§ **ACTIVITY**: Give back exactly the lines of the material below that start at the line containing "intros Hu. unfold" and end at the line containing "(** The loop, entered", and no others.

§ **STUDY MATERIAL**:

(** What is left of a known size tells how the calls may end. *)
Lemma save_ret_cases c d0 ret q s : ended in_size (uncompressed_size c) lc lp ret q s ->
  save_ret c d0 ret q s = LZMA_OK /\
    (exists q', q = Some q' /\ at_label (uncompressed_size c) lc lp q' s /\
      (in_at s = in_size \/ (d_pos (dict s) = d_limit (dict s) /\ (uncompressed_size c = LZMA_VLI_UNKNOWN \/ size_left (uncompressed_size c) d0 (dict s) <> 0)))) \/
  save_ret c d0 ret q s = LZMA_STREAM_END /\ (uncompressed_size c <> LZMA_VLI_UNKNOWN ->
      size_left (uncompressed_size c) d0 (dict s) = 0 /\ exists q', q = Some q' /\ at_label (uncompressed_size c) lc lp q' s) \/
  save_ret c d0 ret q s = LZMA_DATA_ERROR.
Proof.
  intros Ho. unfold save_ret. destruct q as [q |]; cbn [ended default] in *.
  - destruct Ho as (-> & Hq & Hst). rewrite (bool_decide_eq_true_2 (LZMA_OK = LZMA_OK)) by done. rewrite andb_true_r. set (u := size_left _ _ _).
    destruct (negb (uncompressed_size c =? LZMA_VLI_UNKNOWN) && (u =? 0)) eqn:Eu; cbn [andb].
    + destruct (decide (q = SEQ_NORMALIZE)) as [-> | Hn]; cbn.
      { left. split; [done |]. eexists. split; [done |]. split; [done |]. left. by destruct Hst as [? | [? _]]. }
      rewrite (bool_decide_eq_false_2 (q = SEQ_NORMALIZE)) by done. cbn [negb].
      destruct (bool_decide (q = SEQ_IS_MATCH)); cbn; [destruct (rc_is_finished _) |]; auto. right. left. split; [done |]. intros _.
      apply andb_true_iff in Eu as [_ Eu]. apply Z.eqb_eq in Eu. split; [exact Eu | by exists q].
    + left. split; [done |]. exists q. split; [done |]. split; [done |]. destruct Hst as [Hst | [_ Hst]]; [by left | right].
      split; [done |]. destruct (Z.eqb_spec (uncompressed_size c) LZMA_VLI_UNKNOWN), (Z.eqb_spec u 0); auto.
  - destruct Ho as [-> | [-> Hu]].
    + right. right. by rewrite andb_false_r.
    + right. rewrite Hu, Z.eqb_refl. cbn. destruct (rc_is_finished _); [left; by split | by right].
Qed.

Lemma save_eq c d0 ret q s : 0 <= size_left (uncompressed_size c) d0 (dict s) < 2 ^ 64 ->
  exists rc', save c d0 ret q s =
    (save_ret c d0 ret q s,
     MkLzma (store s) rc' (state s) (reps s) (pos_mask c) (literal_context_bits c) (literal_pos_mask c)
       (size_left (uncompressed_size c) d0 (dict s)) (default (sequence c) q) (inc s),
     set_limit (dict s) (d_limit d0), in_at s) /\ (rc' = rc s \/ rc' = rc_reset) /\ (save_ret c d0 ret q s = LZMA_OK -> rc' = rc s).
Proof.
  intros Hu. unfold save, save_ret, size_left in *. destruct (uncompressed_size c =? LZMA_VLI_UNKNOWN); cbn [negb andb];
    rewrite ?(u64_small (uncompressed_size c - _)) by done;
    (match goal with |- context [bool_decide (?r = LZMA_STREAM_END)] => destruct (bool_decide (r = LZMA_STREAM_END)) end;
     [exists rc_reset | exists (rc s)]; (split; [reflexivity |]); (split; [by auto |]); [by destruct (rc_is_finished _) | done]).
Qed.

(** The loop, entered with the limit that the size puts on the dictionary. *)
Lemma run_ok c d in_pos : coder_ok lc lp pb c d -> init_bytes_left (c_rc c) = 0 -> dict_ok d -> 0 <= in_pos <= in_size ->
  let s0 := enter c (set_limit d (decode_limit (uncompressed_size c) d)) in_pos in
  forall fuel, (decode_fuel (dict s0) <= fuel)%nat ->
  exists ret q s, lzma_loop inp in_size (uncompressed_size c) (pos_mask c) (literal_context_bits c) (literal_pos_mask c) fuel (sequence c) s0 =
      Some (ret, q, s) /\
    locals_ok in_size lc lp pb s /\ extends (dict s0) (dict s) /\ in_pos <= in_at s /\ ended in_size (uncompressed_size c) lc lp ret q s.
Proof.
  intros Hc H0 Hd Hi s0 fuel Hf. pose proof Hc as [(H1 & H2 & H3 & H4) (Hm & Hlc & Hlp) Hu _ _ _ _ _].
  destruct (decode_limit_ok (uncompressed_size c) d ltac:(lia) Hd) as (Hd' & Hl & _).
  destruct (enter_ok c d (decode_limit (uncompressed_size c) d) in_pos Hc H0 Hd' Hi) as [Hs Hq]. fold s0 in Hs, Hq.
  rewrite Hm, Hlc, Hlp. apply loop_good; try done.
  pose proof (rank_bound inp _ _ _ _ _ Hq) as Hr. unfold decode_fuel in Hf. cbn [s0 enter dict set_limit d_limit d_pos] in *. lia.
Qed.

§ **TASK ANSWER**:
  intros Hu. unfold save, save_ret, size_left in *. destruct (uncompressed_size c =? LZMA_VLI_UNKNOWN); cbn [negb andb];
    rewrite ?(u64_small (uncompressed_size c - _)) by done;
    (match goal with |- context [bool_decide (?r = LZMA_STREAM_END)] => destruct (bool_decide (r = LZMA_STREAM_END)) end;
     [exists rc_reset | exists (rc s)]; (split; [reflexivity |]); (split; [by auto |]); [by destruct (rc_is_finished _) | done]).
Qed.

(** The loop, entered with the limit that the size puts on the dictionary. *)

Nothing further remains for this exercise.